Une culture du viol à la française dans Axelle mag

mardi 12 novembre 2019 :: Permalien

— REVUE de PRESSE —

Dans Axelle mag (septembre 2019)

En pleine tornade #MeToo aux États-Unis, la voix de l’actrice Isabelle Adjani s’est élevée pour dénoncer le fait qu’en France, « c’est autrement sournois. En France il y a les trois G : galanterie, grivoiserie, goujaterie. Glisser de l’une à l’autre jusqu’à la violence en prétextant le jeu de la séduction est une des armes de l’arsenal de défense des prédateurs et des harceleurs. » Cette idée d’une « séduction à la française » qui serait une passerelle vers les violences sexuelles, l’érotisation et la sublimation des violences dans la culture hexagonale est creusée par Valérie Rey-Robert dans son premier ouvrage. Son essai très documenté revient sur l’histoire du concept de « culture du viol », un terme apparu dans les années 1970 aux États-Unis, et sur la réalité des violences sexuelles en France. Car la défense de la séduction comme pan de l’identité nationale française, face à la puritaine Amérique, est très vite opposée à celles qui osent parler.
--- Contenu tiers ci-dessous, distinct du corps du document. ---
(** C8: take a region of at least a slot, disjoint from the live ones and in the same window, of fewer
    than 2^31 chunks, for which [plugin_malloc] serves the descriptor and the chunk array.  Deleting it right after it
    was added restores the index exactly: the tree with all its reference counts, the descriptors, the chunk arrays
    and the set of live blocks, so that nothing the addition allocated stays
    behind. *)
Theorem add_delete_roundtrip `{PluginMallocOk} s d w L a size :
  index_inv s d w L →
  region_ok (slot_bytes (globals s)) a (a + size) → in_window (globals s) d w a (a + size) →
  (∀ q a' e', L !! q = Some (a', e') → a + size ≤ a' ∨ e' ≤ a) →
  (size + CHUNK_SIZE (globals s) - 1) / CHUNK_SIZE (globals s) < 2 ^ 31 →
  region_served s ((size + CHUNK_SIZE (globals s) - 1) / CHUNK_SIZE (globals s)) →
  ∃ p s', addRegion a size s = Done (p, s') ∧ deleteRegion p s' = Done (tt, s).
Proof.
  intros HI Hok Hw Hdis Hn Hm. destruct (addRegion_ok s d w L a size HI Hok Hw Hdis Hn Hm)
    as (p & b & s' & E & Hadd & HI' & _).
  pose proof (fresh_not_live s d w L p HI (proj1 (proj2 Hadd))) as HLp.
  destruct (deleteRegion_ok s' d w _ p a (a + size) HI') as
    (r & s'' & Er & E' & HI'' & Hg & Hr & Hc & Hl & Hlen & Hrest); [apply lookup_insert_eq|].
  rewrite delete_insert_id in HI'' by done.
  pose proof (added_deleted_root _ _ _ _ _ _ _ _ _ _ HI HLp Hadd HI'' Hg Hlen Hrest) as Hroot.
  exists p, s'. split; [done|]. rewrite E'. f_equal. f_equal.
  destruct Hadd as (Hg' & Hpl & Hbl & Hpb & Hp & Hb & Hl' & Hr' & Hc' & _).
  pose proof (ii_live HI) as Hlive.
  rewrite Hr', lookup_insert_eq in Er. injection Er as <-. simpl in *.
  rewrite Hr', delete_insert_id in Hr by (apply not_elem_of_dom; set_solver).
  rewrite Hc', delete_insert_id in Hc by (apply not_elem_of_dom; set_solver).
  assert (live s'' = live s) as Hl'' by (rewrite Hl, Hl'; set_solver).
  destruct s'', s. simpl in *. congruence.
Qed.

Lemma add_delete_roundtrip_witness :
  ∃ p s', addRegion Example.start Example.size Example.state0 = Done (p, s') ∧
          deleteRegion p s' = Done (tt, Example.state0).
Proof.
  apply (add_delete_roundtrip Example.state0 1 Example.win ∅ Example.start Example.size
    Example.state0_inv (proj1 Example.fits) (proj1 (proj2 Example.fits)) Example.disjoint_empty
    (proj2 (proj2 Example.fits)) (bump_served _ _)).
Defined.

(** C7: deleting a live region succeeds, forgets exactly that region, and keeps
    the index well formed for the others. *)
Theorem deleteRegion_correct s d w L p a e :
  index_inv s d w L → L !! p = Some (a, e) →
  ∃ s', deleteRegion p s = Done (tt, s') ∧ index_inv s' d w (delete p L) ∧
    regions s' = delete p (regions s).
Proof.
  intros HI HL. destruct (deleteRegion_ok s d w L p a e HI HL)
    as (r & s' & _ & E & HI' & _ & Hr & _). by exists s'.
Qed.

Lemma deleteRegion_correct_witness :
  ∃ s', deleteRegion Example.region Example.state1 = Done (tt, s') ∧
        regions s' = delete Example.region (regions Example.state1).
Proof.
  destruct (deleteRegion_correct Example.state1 1 Example.win Example.live1 Example.region
    Example.start (Example.start + Example.size) Example.state1_inv Example.live1_region)
    as (s' & E & _ & Hr). exists s'. split; [exact E|exact Hr].
Defined.

(** The tree depends only on which regions are live, not on the order they
    were added and deleted in: two well-formed indexes with the same globals and
    the same live regions have the same tree, reference counts included. *)
Theorem index_history_free s s' d w L :
  index_inv s d w L → index_inv s' d w L → globals s = globals s' →
  root s !! 0%nat = root s' !! 0%nat.
Proof.
  intros HI HI' Hg. destruct (ii_root HI) as (nl & -> & HT), (ii_root HI') as (nl' & -> & HT').
  rewrite <- Hg in HT'. f_equal. eapply tree_inv_unique; done.
Qed.

Lemma index_history_free_witness :
  ∃ p s' s'', addRegion Example.start Example.size Example.state0 = Done (p, s') ∧
    deleteRegion p s' = Done (tt, s'') ∧
    root s'' !! 0%nat = root Example.state0 !! 0%nat.
Proof.
  destruct (deleteRegion_ok Example.state1 1 Example.win Example.live1 Example.region
    Example.start (Example.start + Example.size) Example.state1_inv Example.live1_region)
    as (r & s'' & _ & E & HI & Hg & _).
  exists Example.region, Example.state1, s''.
  split; [rewrite (proj1 Example.run_eq); unfold Example.region, Example.state1; by destruct Example.run|].
  split; [exact E|].
  unfold Example.live1 in HI. rewrite delete_insert_id in HI by apply lookup_empty.
  apply (index_history_free s'' Example.state0 1 Example.win ∅ HI Example.state0_inv).
  rewrite Hg. vm_compute. reflexivity.
Defined.

(** ** Chunk lookup *)

(** [getChunkInfo] returns null for an address [getRegion] does not resolve;
    otherwise it returns an element of the region's chunk array, and that chunk
    contains the address (for regions cut by [addRegion], whatever their private
    data). *)
Theorem getChunkInfo_correct s d w L x p :
  index_inv s d w L → window d (slot_of (globals s) x) = w → getRegion x s = Done (p, s) →
  (∀ a e r cs, L !! p = Some (a, e) → regions s !! p = Some r →
     chunks s !! region_chunks r = Some cs →
     layout cs = layout (split_chunks (CHUNK_SIZE (globals s)) a (e - a))) →
  (p = 0 ∧ getChunkInfo x s = Done (NULLp, s)) ∨
  ∃ r cs i c, regions s !! p = Some r ∧ chunks s !! region_chunks r = Some cs ∧
    getChunkInfo x s = Done ((region_chunks r, i), s) ∧ 0 ≤ i ∧
    cs !! Z.to_nat i = Some c ∧ chunk_start c ≤ x < chunk_start c + chunk_size c.
Proof.
  intros HI Hw E Hlay. destruct (getChunkInfo_ok s d w L x p HI Hw E)
    as [?|(a & e & r & cs & HL & Hx & Er & Ecs & Hc)]; [by left|right].
  destruct (Hc (Hlay a e r cs HL Er Ecs)) as (i & c & ? & ? & ? & ?).
  by exists r, cs, i, c.
Qed.

Lemma getChunkInfo_correct_witness :
  ∃ r cs i c, regions Example.state1 !! Example.region = Some r ∧
    chunks Example.state1 !! region_chunks r = Some cs ∧
    getChunkInfo (Example.start + 0x90000) Example.state1
      = Done ((region_chunks r, i), Example.state1) ∧
    0 ≤ i ∧ cs !! Z.to_nat i = Some c ∧
    chunk_start c ≤ Example.start + 0x90000 < chunk_start c + chunk_size c.
Proof.
  destruct (getChunkInfo_correct Example.state1 1 Example.win Example.live1
    (Example.start + 0x90000) Example.region Example.state1_inv) as [[Hz _]|H].
  - vm_compute. reflexivity.
  - exact Example.lookup_mid.
  - exact Example.live1_layout.
  - vm_compute in Hz. discriminate.
  - exact H.
Defined.

(** [getChunkInfoNU], the lookup for regions with chunks of different sizes,
    returns null for an address [getRegion] does not resolve and otherwise the
    chunk that contains the address. *)
Theorem getChunkInfoNU_correct s d w L x p :
  index_inv s d w L → window d (slot_of (globals s) x) = w → getRegion x s = Done (p, s) →
  (p = 0 ∧ getChunkInfoNU x s = Done (NULLp, s)) ∨
  ∃ r cs k c, regions s !! p = Some r ∧ chunks s !! region_chunks r = Some cs ∧
    getChunkInfoNU x s = Done ((region_chunks r, Z.of_nat k), s) ∧
    cs !! k = Some c ∧ chunk_start c ≤ x < chunk_start c + chunk_size c.
Proof. apply getChunkInfoNU_ok. Qed.

Lemma getChunkInfoNU_correct_witness :
  ∃ r cs k c, regions Example.state1 !! Example.region = Some r ∧
    chunks Example.state1 !! region_chunks r = Some cs ∧
    getChunkInfoNU (Example.start + 0x90000) Example.state1
      = Done ((region_chunks r, Z.of_nat k), Example.state1) ∧
    cs !! k = Some c ∧ chunk_start c ≤ Example.start + 0x90000 < chunk_start c + chunk_size c.
Proof.
  destruct (getChunkInfoNU_correct Example.state1 1 Example.win Example.live1
    (Example.start + 0x90000) Example.region Example.state1_inv) as [[Hz _]|H].
  - vm_compute. reflexivity.
  - exact Example.lookup_mid.
  - vm_compute in Hz. discriminate.
  - exact H.
Defined.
La militante féministe, également connue sous le pseudo « Crêpe Georgette », prolonge dans son livre, à travers de nombreux exemples, ses réflexions développées depuis quelques années sur son blog (www.crepegeorgette.com) : Le problème de la « culture française », de l’éloge bleu-blanc-rouge du libertinage et de la galanterie… Valérie Rey-Robert s’en prend à l’amour courtois, qui cache des rapports de domination, et aux libertins (rarement appelés pour ce qu’ils sont : des violeurs), ces traditions très « cocorico » convoquées encore aujourd’hui, dans la d défense de DSK par exemple. Valérie Rey-Robert nous donne aussi des pistes pour déconstruire les stéréotypes de genre et la domination masculine afin de repenser nos rapports amoureux et mettre fin à l’impunité.

(F.D.)

Pour une école publique émancipatrice dans L’École des parents

mardi 12 novembre 2019 :: Permalien

— REVUE de PRESSE —

Paru dans L’École des parents, octobre-novembre-décembre 2019

Coup de cœur :
Pour une école publique émancipatrice

Véronique Decker a été institutrice puis directrice d’une école élémentaire pendant trente ans dans un quartier populaire de Bobigny (93). Au moment de prendre sa retraite, cette militante Freinet a écrit 69 billets courts et vivants, comme un patchwork d’anecdotes racontant son quotidien. Très vite, le lecteur est happé par sa foi en la pédagogie coopérative, l’empathie qui illumine ces pages et l’incroyable énergie qu’elle déploie pour ses élèves, souvent cabossés par la vie. Véronique Decker ne cache pas non plus son impuissance, ni ses larmes lorsqu’elle assiste à une cérémonie en hommage à Mélisa, une petite fille bulgare de 7 ans, morte dans l’incendie de son bidonville : « Année après année, je sens toujours cette désolation. Intacte. »
Elle pleure, mais rit aussi, avec les enfants et ses collègues. Et fait preuve d’une saine colère face aux recommandations absurdes de son ministère : pour améliorer les performances d’un enfant, il faut surtout qu’il ait bien mangé, bien dormi, qu’il n’ait pas mal aux dents et qu’il se sente en sécurité́ dans sa famille et la société́. Elle éreinte un manuel de lecture : y a-t-il vraiment « des gens qui croient qu’on peut enseigner la lecture avec des textes aussi ridicules, alors qu’il est possible de s’appuyer sur des écrits réels, qui ont du sens pour les enfants » ? Et rappelle chacun à son devoir, comme cette jeune enseignante : « La grève, c’est un travail ; si on le fait bien, il porte ses fruits. » L’intitulé de l’un de ses billets, « Jamais face aux élèves, toujours à leurs côtés », résume parfaitement son engagement. On aimerait glisser ce livre, bouleversant, dans les cartables des apprentis enseignants et le poser discrètement sur un bureau du ministère de l’Éducation nationale.